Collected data
(** X9.  Whenever [CopyFrom] returns between policies with the same [nu],
    the destination keeps its buffer sizes and its own model (the model is
    not copied), and it satisfies the capacity invariants if both policies
    did. *)
Theorem CopyFrom_preserves_invariants policy this this' (h : Z) :
  Wellformed kMax policy ->
  Wellformed kMax this ->
  nu (model policy) = nu (model this) ->
  CopyFrom policy h this = Ok this' ->
  Wellformed kMax this' /\ model this' = model this.
Proof.
  intros Ws Wd E C. unfold CopyFrom in C.
  apply bind_Ok in C. destruct C as (k' & Hk & C).
  apply bind_Ok in C. destruct C as (pa' & Hp & C).
  apply bind_Ok in C. destruct C as (pu' & Hu & C).
  apply bind_Ok in C. destruct C as (ti' & Ht & C).
  injection C as <-.
  apply mju_copy_length in Hk, Hp, Hu, Ht.
  destruct Ws, Wd. split; [|reflexivity].
  constructor; cbn; try assumption; congruence.
Qed.

(** X10.  Between two policies of the same capacity and [nu], [CopyFrom]
    returns exactly when [0 <= h * nu <= nu * kMaxTrajectoryHorizon]: the
    horizon is the only argument that can take a copy out of its buffers,
    and with no actuator it is not looked at. *)
Theorem CopyFrom_returns_iff policy this (h : Z) :
  Wellformed kMax policy ->
  Wellformed kMax this ->
  nu (model policy) = nu (model this) ->
  (exists this', CopyFrom policy h this = Ok this') <->
  0 <= h * nu (model this) <= nu (model this) * kMax.
Proof.
  intros Ws Wd E. split.
  - intros (this' & C). unfold CopyFrom in C.
    apply bind_Ok in C. destruct C as (k' & Hk & _).
    apply mju_copy_Ok_inv in Hk. pose proof (wf_k _ _ Wd). lia.
  - intros H. eexists. apply (CopyFrom_Ok policy this h Ws Wd E H).
Qed.

(** X11.  [CopyFrom] takes the extent of the parameter copy from the source
    alone: from a source of larger capacity it runs past the end of the
    destination's buffers for every horizon, and no error is reported. *)
Theorem CopyFrom_larger_source policy this (h kS : Z) :
  Wellformed kS policy ->
  Wellformed kMax this ->
  nu (model policy) = nu (model this) ->
  0 < nu (model this) ->
  kMax < kS ->
  CopyFrom policy h this = Undefined.
Proof.
  intros Ws Wd E N K. destruct Ws, Wd. unfold CopyFrom.
  destruct (mju_copy (k this) (k policy) (h * nu (model this))) as [k'| |] eqn:Hk.
  - cbn [bind].
    rewrite (mju_copy_outside (parameters this)) by nia. reflexivity.
  - exfalso. exact (mju_copy_not_Abort _ _ _ Hk).
  - reflexivity.
Qed.
(** * node-fast: the client request tracker and the frame encoder

    A shallow embedding of [lib/fast_client.js] (the [FastClient] class) and
    of the parts of the Fast wire protocol its claims refer to.

    JavaScript objects that are shared by reference (the request objects,
    which sit in [fc_pending], [fc_aborted], [fc_recentrpc] and in the
    caller's hands at the same time) live in an explicit heap; everything a
    method mutates is threaded through a state-and-exception monad, so that
    a failed assertion leaves the partially updated state behind, as a
    JavaScript [throw] does. *)

From stdpp Require Import gmap strings list fin_maps sorting pretty.

Open Scope Z_scope.

(** ** JavaScript values *)

(** The values that travel in messages: what [JSON.parse] can produce, plus
    [undefined] for absent properties.  Numbers are restricted to integers. *)
#[warnings="-register-all"]
Inductive jsval : Type :=
  | JUndefined
  | JNull
  | JBool (b : bool)
  | JNum (n : Z)
  | JStr (s : string)
  | JArr (items : list jsval)
  | JObj (props : list (string * jsval)).

(** Exceptions a call can end with. *)
Inductive exn : Type :=
  | AssertionError (msg : string)
  | TypeError (msg : string).

Inductive outcome (A : Type) : Type :=
  | Ok (a : A)
  | Throw (e : exn).
Arguments Ok {A} a.
Arguments Throw {A} e.
Lemma deleteEntry_then_createEntry_witness :
  fst (createEntry (snd (deleteEntry exp1_store (js "entry-1")))
         (js "user-exp1") monday (js "Again") [] [] [] 2)
  = Ok (mkJournalEntry (js "entry-3") (js "user-exp1") monday
          (js "Again") [] [] [] 2).
Proof.
  destruct (deleteEntry_then_createEntry exp1_store
              (mkJournalEntry (js "entry-1") (js "user-exp1") monday
                 (js "Grateful for a fresh start")
                 (js "Started new project, went for a walk")
                 (js "Took initiative on new work")
                 (js "Continue building momentum") 1)
              (js "Again") [] [] [] 2) as [H _].
  - unfold exp1_store. repeat constructor.
  - vm_compute. left. reflexivity.
  - lia.
  - exact H.
Defined.

(** X6. [getEntriesForUser] lists the stored entries of the user, each
    as often as the store holds it, by date, no entry after one of a
    later date; in a store that the public methods can produce the dates
    of the list go strictly up. *)
Theorem getEntriesForUser_sorted (this : JournalEntries) (user : jsstring) :
  let l := getEntriesForUser this user in
  StronglySorted by_date l
  /\ Permutation l
       (List.filter (fun e => jsstring_eqb (userId e) user)
                    (Map_values (entries this)))
  /\ (forall e, In e l <-> stored this e /\ userId e = user)
  /\ (reachable this -> StronglySorted earlier l).
Proof.
  intros l. split; [apply sort_by_date_sorted |].
  split; [apply sort_by_date_perm |].
  split; [apply getEntriesForUser_In |].
  intros Hr. apply sorted_earlier; [apply sort_by_date_sorted |].
  apply (Permutation_NoDup
           (l := List.map date
                   (List.filter (fun e => jsstring_eqb (userId e) user)
                                (Map_values (entries this))))).
  - apply Permutation_map, Permutation_sym, sort_by_date_perm.
  - now apply user_dates_NoDup.
Qed.

Lemma getEntriesForUser_sorted_witness :
  StronglySorted earlier (getEntriesForUser exp1_store (js "user-exp1")).
Proof.
  destruct (getEntriesForUser_sorted exp1_store (js "user-exp1"))
    as (_ & _ & _ & H).
  apply H. unfold exp1_store. repeat constructor.
Defined.

(** X7. [getEntriesInRange] is [getEntriesForUser] restricted to the
    dates from [startDate] to [endDate], both included, in the same
    order; it is empty when [endDate] is before [startDate]. *)
Theorem getEntriesInRange_of_user (this : JournalEntries) (user : jsstring)
    (startDate endDate : Date) :
  getEntriesInRange this user startDate endDate
  = List.filter (in_range startDate endDate) (getEntriesForUser this user)
  /\ (endDate < startDate ->
      getEntriesInRange this user startDate endDate = []).
Proof.
  assert (H : getEntriesInRange this user startDate endDate
              = List.filter (in_range startDate endDate)
                            (getEntriesForUser this user)).
  { unfold getEntriesInRange, getEntriesForUser.
    rewrite filter_sort_by_date. f_equal. rewrite <- filter_andb.
    apply filter_ext. intros e. unfold in_range. now rewrite andb_assoc. }
  split; [exact H |]. intros Hlt. rewrite H. clear H.
  induction (getEntriesForUser this user) as [| e l IH]; [reflexivity |].
  cbn [List.filter]. rewrite IH. unfold in_range.
  destruct (startDate <=? date e) eqn:E1; [| reflexivity].
  destruct (date e <=? endDate) eqn:E2; [| reflexivity].
  apply Z.leb_le in E1, E2. lia.
Qed.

Task directions
Every line above must appear again in your reply, exactly as written.

Expected answer
(** X9.  Whenever [CopyFrom] returns between policies with the same [nu],
    the destination keeps its buffer sizes and its own model (the model is
    not copied), and it satisfies the capacity invariants if both policies
    did. *)
Theorem CopyFrom_preserves_invariants policy this this' (h : Z) :
  Wellformed kMax policy ->
  Wellformed kMax this ->
  nu (model policy) = nu (model this) ->
  CopyFrom policy h this = Ok this' ->
  Wellformed kMax this' /\ model this' = model this.
Proof.
  intros Ws Wd E C. unfold CopyFrom in C.
  apply bind_Ok in C. destruct C as (k' & Hk & C).
  apply bind_Ok in C. destruct C as (pa' & Hp & C).
  apply bind_Ok in C. destruct C as (pu' & Hu & C).
  apply bind_Ok in C. destruct C as (ti' & Ht & C).
  injection C as <-.
  apply mju_copy_length in Hk, Hp, Hu, Ht.
  destruct Ws, Wd. split; [|reflexivity].
  constructor; cbn; try assumption; congruence.
Qed.

(** X10.  Between two policies of the same capacity and [nu], [CopyFrom]
    returns exactly when [0 <= h * nu <= nu * kMaxTrajectoryHorizon]: the
    horizon is the only argument that can take a copy out of its buffers,
    and with no actuator it is not looked at. *)
Theorem CopyFrom_returns_iff policy this (h : Z) :
  Wellformed kMax policy ->
  Wellformed kMax this ->
  nu (model policy) = nu (model this) ->
  (exists this', CopyFrom policy h this = Ok this') <->
  0 <= h * nu (model this) <= nu (model this) * kMax.
Proof.
  intros Ws Wd E. split.
  - intros (this' & C). unfold CopyFrom in C.
    apply bind_Ok in C. destruct C as (k' & Hk & _).
    apply mju_copy_Ok_inv in Hk. pose proof (wf_k _ _ Wd). lia.
  - intros H. eexists. apply (CopyFrom_Ok policy this h Ws Wd E H).
Qed.

(** X11.  [CopyFrom] takes the extent of the parameter copy from the source
    alone: from a source of larger capacity it runs past the end of the
    destination's buffers for every horizon, and no error is reported. *)
Theorem CopyFrom_larger_source policy this (h kS : Z) :
  Wellformed kS policy ->
  Wellformed kMax this ->
  nu (model policy) = nu (model this) ->
  0 < nu (model this) ->
  kMax < kS ->
  CopyFrom policy h this = Undefined.
Proof.
  intros Ws Wd E N K. destruct Ws, Wd. unfold CopyFrom.
  destruct (mju_copy (k this) (k policy) (h * nu (model this))) as [k'| |] eqn:Hk.
  - cbn [bind].
    rewrite (mju_copy_outside (parameters this)) by nia. reflexivity.
  - exfalso. exact (mju_copy_not_Abort _ _ _ Hk).
  - reflexivity.
Qed.
(** * node-fast: the client request tracker and the frame encoder

    A shallow embedding of [lib/fast_client.js] (the [FastClient] class) and
    of the parts of the Fast wire protocol its claims refer to.

    JavaScript objects that are shared by reference (the request objects,
    which sit in [fc_pending], [fc_aborted], [fc_recentrpc] and in the
    caller's hands at the same time) live in an explicit heap; everything a
    method mutates is threaded through a state-and-exception monad, so that
    a failed assertion leaves the partially updated state behind, as a
    JavaScript [throw] does. *)

From stdpp Require Import gmap strings list fin_maps sorting pretty.

Open Scope Z_scope.

(** ** JavaScript values *)

(** The values that travel in messages: what [JSON.parse] can produce, plus
    [undefined] for absent properties.  Numbers are restricted to integers. *)
#[warnings="-register-all"]
Inductive jsval : Type :=
  | JUndefined
  | JNull
  | JBool (b : bool)
  | JNum (n : Z)
  | JStr (s : string)
  | JArr (items : list jsval)
  | JObj (props : list (string * jsval)).

(** Exceptions a call can end with. *)
Inductive exn : Type :=
  | AssertionError (msg : string)
  | TypeError (msg : string).

Inductive outcome (A : Type) : Type :=
  | Ok (a : A)
  | Throw (e : exn).
Arguments Ok {A} a.
Arguments Throw {A} e.
Lemma deleteEntry_then_createEntry_witness :
  fst (createEntry (snd (deleteEntry exp1_store (js "entry-1")))
         (js "user-exp1") monday (js "Again") [] [] [] 2)
  = Ok (mkJournalEntry (js "entry-3") (js "user-exp1") monday
          (js "Again") [] [] [] 2).
Proof.
  destruct (deleteEntry_then_createEntry exp1_store
              (mkJournalEntry (js "entry-1") (js "user-exp1") monday
                 (js "Grateful for a fresh start")
                 (js "Started new project, went for a walk")
                 (js "Took initiative on new work")
                 (js "Continue building momentum") 1)
              (js "Again") [] [] [] 2) as [H _].
  - unfold exp1_store. repeat constructor.
  - vm_compute. left. reflexivity.
  - lia.
  - exact H.
Defined.

(** X6. [getEntriesForUser] lists the stored entries of the user, each
    as often as the store holds it, by date, no entry after one of a
    later date; in a store that the public methods can produce the dates
    of the list go strictly up. *)
Theorem getEntriesForUser_sorted (this : JournalEntries) (user : jsstring) :
  let l := getEntriesForUser this user in
  StronglySorted by_date l
  /\ Permutation l
       (List.filter (fun e => jsstring_eqb (userId e) user)
                    (Map_values (entries this)))
  /\ (forall e, In e l <-> stored this e /\ userId e = user)
  /\ (reachable this -> StronglySorted earlier l).
Proof.
  intros l. split; [apply sort_by_date_sorted |].
  split; [apply sort_by_date_perm |].
  split; [apply getEntriesForUser_In |].
  intros Hr. apply sorted_earlier; [apply sort_by_date_sorted |].
  apply (Permutation_NoDup
           (l := List.map date
                   (List.filter (fun e => jsstring_eqb (userId e) user)
                                (Map_values (entries this))))).
  - apply Permutation_map, Permutation_sym, sort_by_date_perm.
  - now apply user_dates_NoDup.
Qed.

Lemma getEntriesForUser_sorted_witness :
  StronglySorted earlier (getEntriesForUser exp1_store (js "user-exp1")).
Proof.
  destruct (getEntriesForUser_sorted exp1_store (js "user-exp1"))
    as (_ & _ & _ & H).
  apply H. unfold exp1_store. repeat constructor.
Defined.

(** X7. [getEntriesInRange] is [getEntriesForUser] restricted to the
    dates from [startDate] to [endDate], both included, in the same
    order; it is empty when [endDate] is before [startDate]. *)
Theorem getEntriesInRange_of_user (this : JournalEntries) (user : jsstring)
    (startDate endDate : Date) :
  getEntriesInRange this user startDate endDate
  = List.filter (in_range startDate endDate) (getEntriesForUser this user)
  /\ (endDate < startDate ->
      getEntriesInRange this user startDate endDate = []).
Proof.
  assert (H : getEntriesInRange this user startDate endDate
              = List.filter (in_range startDate endDate)
                            (getEntriesForUser this user)).
  { unfold getEntriesInRange, getEntriesForUser.
    rewrite filter_sort_by_date. f_equal. rewrite <- filter_andb.
    apply filter_ext. intros e. unfold in_range. now rewrite andb_assoc. }
  split; [exact H |]. intros Hlt. rewrite H. clear H.
  induction (getEntriesForUser this user) as [| e l IH]; [reflexivity |].
  cbn [List.filter]. rewrite IH. unfold in_range.
  destruct (startDate <=? date e) eqn:E1; [| reflexivity].
  destruct (date e <=? endDate) eqn:E2; [| reflexivity].
  apply Z.leb_le in E1, E2. lia.
Qed.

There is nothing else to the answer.